L'accesso a un'area di lavoro viene gestito tramite Azure controllo degli accessi in base al ruolo. In genere, anche gli utenti che hanno accesso a un'area di lavoro Log Analytics abilitata per Microsoft Sentinel hanno accesso a tutti i dati dell'area di lavoro, incluso il contenuto di sicurezza. Gli amministratori possono usare Azure ruoli per configurare l'accesso a funzionalità specifiche in Microsoft Sentinel, a seconda dei requisiti di accesso nel team.

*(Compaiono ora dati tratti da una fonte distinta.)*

(* ===== verification/BenchmarkAppProps.v ===== *)
(** * Properties of the benchmark program

    The command line: printing a configuration as arguments and parsing it gives
    the configuration back, and what is accepted is a valid configuration.  The
    client: against a server that answers each command with a block of replies
    it measures every command.  The two modes report the same counts. *)

From stdpp Require Import prelude gmap list strings pretty.
From Stdlib Require Import ZArith Lia.
From S2P Require Import Prelude Types OrderBook BookInv BookProps Bytes Protocol ProtocolInv ProtocolProps.
From S2P Require Import EventLog EventLogProps Observability Engine EngineProps Gateway GatewayFrames.
From S2P Require Import StdRandom Benchmark BenchmarkProps Console BenchmarkApp.

Open Scope list_scope.
Open Scope Z_scope.
Import layout.

(** ** Numbers *)

Lemma parse_number_iff max text n :
  parse_number max text = Some n ↔
  text ≠ EmptyString ∧ numeral text = true ∧ n = decimal text 0 ∧ n ≤ max.
Proof.
  unfold parse_number, from_chars. destruct text as [|c s]; [split; [done|by intros [? _]]|].
  destruct (is_digit c) eqn:Hc.
  2:{ split; [done|]. intros (_ & Hn & _). simpl in Hn. by rewrite Hc in Hn. }
  destruct (read_digits (String c s) 0) as [v rest] eqn:Hr. split.
  - destruct (Z.ltb_spec max v); [done|]. cbn [is_none negb orb].
    case_bool_decide as Hrest; [|done]. subst rest. apply read_digits_rest in Hr as [Hn Hv].
    cbn [negb]. intros [= <-]. by split_and!.
  - intros (_ & Hn & Hv & Hp). rewrite read_digits_numeral, <- Hv in Hr by done.
    injection Hr as <- <-. destruct (Z.ltb_spec max n); [lia|]. cbn [is_none negb orb].
    by rewrite bool_decide_eq_true_2.
Qed.

Lemma parse_number_range max text n : parse_number max text = Some n → 0 ≤ n ≤ max.
Proof.
  intros (_ & Hn & -> & Hm)%parse_number_iff. split; [|done]. apply decimal_nonneg; [done|lia].
Qed.

Lemma pretty_numeral (n : N) :
  pretty n ≠ EmptyString ∧ numeral (pretty n) = true ∧ decimal (pretty n) 0 = Z.of_N n.
Proof.
  unfold pretty, pretty_N. case_decide as Hn; [by subst n|].
  destruct (pretty_go_decimal n EmptyString eq_refl) as [H1 H2]. split_and!; [|done|done].
  intros He. rewrite He in H2. simpl in H2. lia.
Qed.

Lemma parse_number_pretty max n : 0 ≤ n ≤ max → parse_number max (pretty (Z.to_N n)) = Some n.
Proof.
  intros Hn. destruct (pretty_numeral (Z.to_N n)) as (H1 & H2 & H3).
  apply parse_number_iff. rewrite H3. split_and!; [done|done|lia|lia].
Qed.

(** ** Options *)

(** Values the types of the members can hold. *)
Record options_fit (o : Options) : Prop := {
  of_commands : 0 ≤ wc_command_count (op_workload o) < 2 ^ 64;
  of_symbols : 0 ≤ wc_symbol_count (op_workload o) < 2 ^ 64;
  of_levels : 0 ≤ wc_book_levels (op_workload o) < 2 ^ 64;
  of_cancel : 0 ≤ wc_cancel_rate_percent (op_workload o) < 2 ^ 32;
  of_cross : 0 ≤ wc_crossing_rate_percent (op_workload o) < 2 ^ 32;
  of_seed : 0 ≤ wc_seed (op_workload o) < 2 ^ 64;
  of_warmup : 0 ≤ op_warmup_commands o < 2 ^ 64;
}.
Lemma lb_write x cs accs c :
  lb_ready x cs accs [] → sendable c → Forall (λ c', sequence_of c' < sequence_of c) cs →
  ∃ x' acc msgs, sk_write (command_frame c) x = (true, x') ∧
    reply_block msgs ∧ (length msgs ≤ 101)%nat ∧ lb_ready x' (cs ++ [c]) (accs ++ [acc]) (frames msgs).
Proof.
  intros [(s & Hs & Hread & Hlast) (n1 & Hi) (n2 & Ho) Hwf Hr Hh [Happ Hmc] Hsent Hrecv] Hc Hcs.
  destruct x as [g e sent recv]. cbn [lb_gateway lb_engine lb_sent lb_received] in *. subst sent recv.
  pose proof (sendable_fills _ c Hwf Hc) as Hfills. destruct Hc as [Hc _].
  assert (c ≠ monostate) as Hne by (by intros ->).
  pose proof (command_inbound_ok _ Hc) as Hok.
  assert (0 < sequence_of c) as Hpos.
  { destruct c as [|o|c|o]; [done|destruct Hok as [[? _] _]; simpl; lia..]. }
  destruct (header_read g e s c [] Hs Hread Hne) as (g1 & s1 & H1 & Hs1 & Hread1 & Hl1 & Hi1 & Ho1).
  rewrite <- Hi1 in Hi. rewrite <- Ho1 in Ho.
  destruct (payload_read g1 e s1 c [] n1 Hs1 Hread1 Hc) as (g2 & s2 & m & H2 & Hs2 & Hread2 & Hl2 & Hm & Hid & Hat & Hi2 & Ho2);
    [|done|done|].
  { rewrite Hl1. destruct Hlast as [->|(c' & Hin & ->)]; [done|]. rewrite Forall_forall in Hcs. by apply Hcs. }
  rewrite <- Ho2 in Ho.
  destruct (process_one_exact 0 e (gw_inbound g2) (gw_outbound g2) m (S n1) n2)
    as (acc & e1 & e' & qi' & qo' & n3 & msgs & Hp & Hi3 & Ho3 & Ha & Hrep & Ht & Hme & Hwf' & Hr' & Hh');
    [done|done|done|done|by rewrite Hm|done|rewrite Hat; unfold u64_max; lia|rewrite Hm; lia|].
  destruct (client_block m _ _ _ _ Hwf ltac:(by rewrite Hm) ltac:(by rewrite Hm) Hid Hrep)
    as (Hblock & Hlen & Hfilter & Hpay). rewrite Hm in *.
  set (g3 := set_outbound qo' (set_inbound qi' (gw_history g2) g2)).
  assert (quiet g3 s2) as Hs3 by (by destruct Hs2; split).
  destruct (timer_round_ok g3 e' s2 [] n3 msgs Hs3 Ho3 Hpay Hcap_max) as (g4 & s4 & n4 & H4 & Hw4 & Hsame4 & Hi4 & Ho4).
  rewrite Hfilter in Hw4.
  destruct (write_round_ok (frame_of <$> to_session lb_session msgs) (bq_capacity (Q:=QO)) g4 e' s4 []
    ltac:(rewrite length_fmap; lia) Hw4) as (g5 & s5 & H5 & Hs5 & Hsame5 & Hi5 & Ho5).
  exists (mkLoopback g5 e' [] (frames (to_session lb_session msgs))), acc, (to_session lb_session msgs).
  split.
  { cbn [sk_write loopback_socket lb_gateway lb_engine lb_sent lb_received app]. unfold serve.
    rewrite H1, bind_Val, H2, bind_Val. unfold engine_round. cbn [lb_gateway lb_engine lb_sent lb_received].
    rewrite Hp, !bind_Val. cbn [sv_inbound sv_outbound sv_engine]. fold g3. rewrite H4, bind_Val, H5. done. }
  split; [done|]. split; [lia|]. split; cbn [lb_gateway lb_engine lb_sent lb_received]; try done.
  - exists s5. split; [done|]. rewrite (sm_read _ _ Hsame5), (sm_read _ _ Hsame4), (sm_last _ _ Hsame5), (sm_last _ _ Hsame4).
    split; [done|]. right. exists c. split; [set_solver|done].
  - exists (S n1). by rewrite Hi5, Hi4.
  - exists n4. by rewrite Ho5.
  - split; [by eapply apply_all_snoc|]. rewrite Hme. by eapply metrics_count_snoc.
Qed.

Tuttavia, è possibile che alcuni utenti debbano accedere solo a dati specifici nell'area di lavoro, ma non abbiano accesso all'intero ambiente Microsoft Sentinel. Ad esempio, è possibile fornire a un team di operazioni non di sicurezza (non SOC) l'accesso ai dati degli eventi di Windows per i server di cui è proprietario.

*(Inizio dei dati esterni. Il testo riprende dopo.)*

(** [main], after [flag.Parse] has filled the flags [f]. *)
Definition main (fuel : nat) (w : World) (f : Flags) : Prog unit :=
  when (negb (op f =? opList)%string && (service f =? "")%string)
    (emit (Println [VStr "please specify the valid service name"]) ;;
     os_Exit (-1)) ;;
  when (tlsEnabled f &&
        ((caFile f =? "")%string || (certFile f =? "")%string
         || (keyFile f =? "")%string))
    (emit (Printf "tls enabled without ca file %s cert file %s or key file %s\n"
             [VPtr "caFile"; VPtr "certFile"; VPtr "keyFile"]) ;;
     os_Exit (-1)) ;;
  f <- (if (region f =? "")%string then
          r <- local LocalRegion (GetLocalEc2Region w) ;;
          match r with
          | Err _ => emit (Println [VStr "please specify the region"]) ;; os_Exit (-1)
          | Ok v => ret (setRegion v f)
          end
        else ret f) ;;
  tlsConf <- (if tlsEnabled f then
                r <- local (LoadTLS (caFile f) (certFile f) (keyFile f))
                       (GenClientTLSConfig w (caFile f) (certFile f) (keyFile f)) ;;
                match r with
                | Err err =>
                    emit (Printf "GenClientTLSConfig error %s, ca file %s, cert file %s, key file %s\n"
                            [VErr err; VStr (caFile f); VStr (certFile f);
                             VStr (keyFile f)]) ;;
                    os_Exit (-1)
                | Ok conf => ret (Some conf)
                end
              else ret None) ;;
  let f :=
    setServerURL
      (if (serverURL f =? "")%string
       then GetDefaultManageServiceURL w (cluster f) (tlsEnabled f)
       else FormatManageServiceURL w (serverURL f) (tlsEnabled f)) f in
  let cli := NewManageClient w (serverURL f) tlsConf in
  let f := setServiceType (ToLower (serviceType f)) f in
  if (op f =? opCreate)%string then
    if (serviceType f =? CatalogService_MongoDB)%string then
      createMongoDBService fuel cli f
    else if (serviceType f =? CatalogService_PostgreSQL)%string then
      createPostgreSQLService cli f
    else
      emit (Printf "Invalid service type, please specify %s|%s\n"
              [VStr CatalogService_MongoDB; VStr CatalogService_PostgreSQL]) ;;
      os_Exit (-1)
  else if (op f =? opCheckInit)%string then checkServiceInit cli f
  else if (op f =? opDelete)%string then deleteService cli f
  else if (op f =? opList)%string then listServices cli f
  else if (op f =? opGet)%string then getService cli f
  else if (op f =? opListMembers)%string then
    members <- listServiceMembers cli f ;;
    emit (Printf "List %d members:\n" [VInt (Z.of_nat (List.length members))]) ;;
    forEach members (fun member =>
      emit (Printf "\t%+v\n" [VMember member]) ;;
      forEach (ServiceMember.Configs member) (fun cfg =>
        emit (Printf "\t\t%+v\n" [VConfig cfg])))
  else if (op f =? opGetConfig)%string then getConfig cli f
  else
    emit (Printf "Invalid operation, please specify %s|%s|%s|%s|%s|%s\n"
            [VStr opCreate; VStr opCheckInit; VStr opDelete; VStr opList;
             VStr opGet; VStr opListMembers]) ;;
    os_Exit (-1).

End Handlers.

(** ** Observations on a run *)

Definition isRequest (e : Event) : bool :=
  match e with Request _ => true | _ => false end.

Definition isCheckInit (e : Event) : bool :=
  match e with Request (CallCheckServiceInit _) => true | _ => false end.

(** The number of calls of the initialization check in a trace. *)
Definition ticks (t : list Event) : nat := List.length (filter isCheckInit t).

Definition occursIn (v s : string) : bool :=
  match index 0 v s with Some _ => true | None => false end.

(** The operand [val] of a print shows the volume id [v]. *)
Definition mentions (v : string) (val : Value) : bool :=
  match val with
  | VStr s => occursIn v s
  | VErr err => occursIn v err
  | VStrs l => existsb (String.eqb v) l
  | VMember m => String.eqb v (ServiceMember.VolumeID m)
  | _ => false
  end.

(** Some print of the trace shows the volume id [v]. *)
Definition reported (v : string) (t : list Event) : bool :=
  existsb (fun e =>
             match e with
             | Println args => existsb (mentions v) args
             | Printf _ args => existsb (mentions v) args
             | _ => false
             end) t.

(** The run ends with a nonzero status and has sent no request. *)
Definition rejectedBeforeAnyCall {A} (p : Prog A) : Prop :=
  (exists s, exitStatus (completion p) = Some s /\ s <> 0) /\
  Forall (fun e => isRequest e = false) (events p).
(** X9, witness.  [cacheLog] of Bob's event interrupted on that disk. *)
Lemma isCacheValid_after_interrupted_write_witness :
  fileExists (m_usersCacheFile cm0) diskWithRoster = true ∧
  isCacheValid cm0 (cacheLog_stopped cm0 1 bob noon diskWithRoster) = true ∧
  getCachedLogs cm0 (cacheLog_stopped cm0 1 bob noon diskWithRoster) = [].
Proof.
  assert (fileExists (m_usersCacheFile cm0) diskWithRoster = true) as Hu
    by (vm_compute; reflexivity).
  split; [exact Hu|].
  apply (isCacheValid_after_interrupted_write cm0 bob noon diskWithRoster);
    [apply not_elem_of_empty|exact Hu].
Defined.

(** The response of the server that lists Alice and Bob. *)
Definition usersResponse : QJsonObject :=
  <["users" := List [Map (serverUser "u1" "Alice" "Engineer" true "face-v1" "2024-01-05");
                     Map (serverUser "u2" "Bob" "Clerk" false "face-v1" "2024-02-11")]]>
    (<["total" := Double 2]> ∅).

(** X11, witness.  The two users of that response are parsed, and cached
    on an empty disk they are read back. *)
Lemma parsed_users_cached_witness :
  parseUsersResponse (toJson (Map usersResponse))
    = [Map (serverUser "u1" "Alice" "Engineer" true "face-v1" "2024-01-05");
       Map (serverUser "u2" "Bob" "Clerk" false "face-v1" "2024-02-11")] ∧
  getCachedUsers cm0
    (cacheUsers cm0 (parseUsersResponse (toJson (Map usersResponse))) noon
       (mkFileSystem ∅ ∅ ∅)).1
  = parseUsersResponse (toJson (Map usersResponse)).
Proof.
  split; [vm_compute; reflexivity|].
  refine (proj2 (parsed_users_cached cm0 (toJson (Map usersResponse)) noon
                  (mkFileSystem ∅ ∅ ∅) _ _)); apply not_elem_of_empty.
Defined.

Lemma runningCamera_reachable : reachable runningCamera.
Proof. apply reachable_step, reachable_new. Qed.

(** X20, witness.  The camera started on a platform with one device. *)
Lemma running_camera_has_objects_witness :
  m_cameraRunning runningCamera = true ∧
  is_Some (m_camera runningCamera) ∧ m_captureSession runningCamera = true ∧
  m_imageCapture runningCamera = true ∧ m_cameraAvailable runningCamera = true.
Proof.
  split; [reflexivity|].
  apply (running_camera_has_objects runningCamera runningCamera_reachable).
  reflexivity.
Defined.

In questi casi, è consigliabile configurare il controllo degli accessi in base al ruolo in base alle risorse consentite agli utenti, anziché fornire loro l'accesso all'area di lavoro o a specifiche funzionalità di Microsoft Sentinel. Questo metodo è noto anche come configurazione del controllo degli accessi in base al contesto delle risorse.

Quando gli utenti hanno accesso ai dati Microsoft Sentinel tramite le risorse a cui possono accedere anziché all'area di lavoro, possono visualizzare i log e le cartelle di lavoro usando i metodi seguenti:

  • Tramite la risorsa stessa, ad esempio una macchina virtuale Azure. Usare questo metodo per visualizzare i log e le cartelle di lavoro solo per una risorsa specifica.

  • Tramite Azure Monitor. Usare questo metodo quando si desidera creare query che si estendono su più risorse e/o gruppi di risorse. Quando si accede a log e cartelle di lavoro in monitoraggio Azure, definire l'ambito in uno o più gruppi di risorse o risorse specifici.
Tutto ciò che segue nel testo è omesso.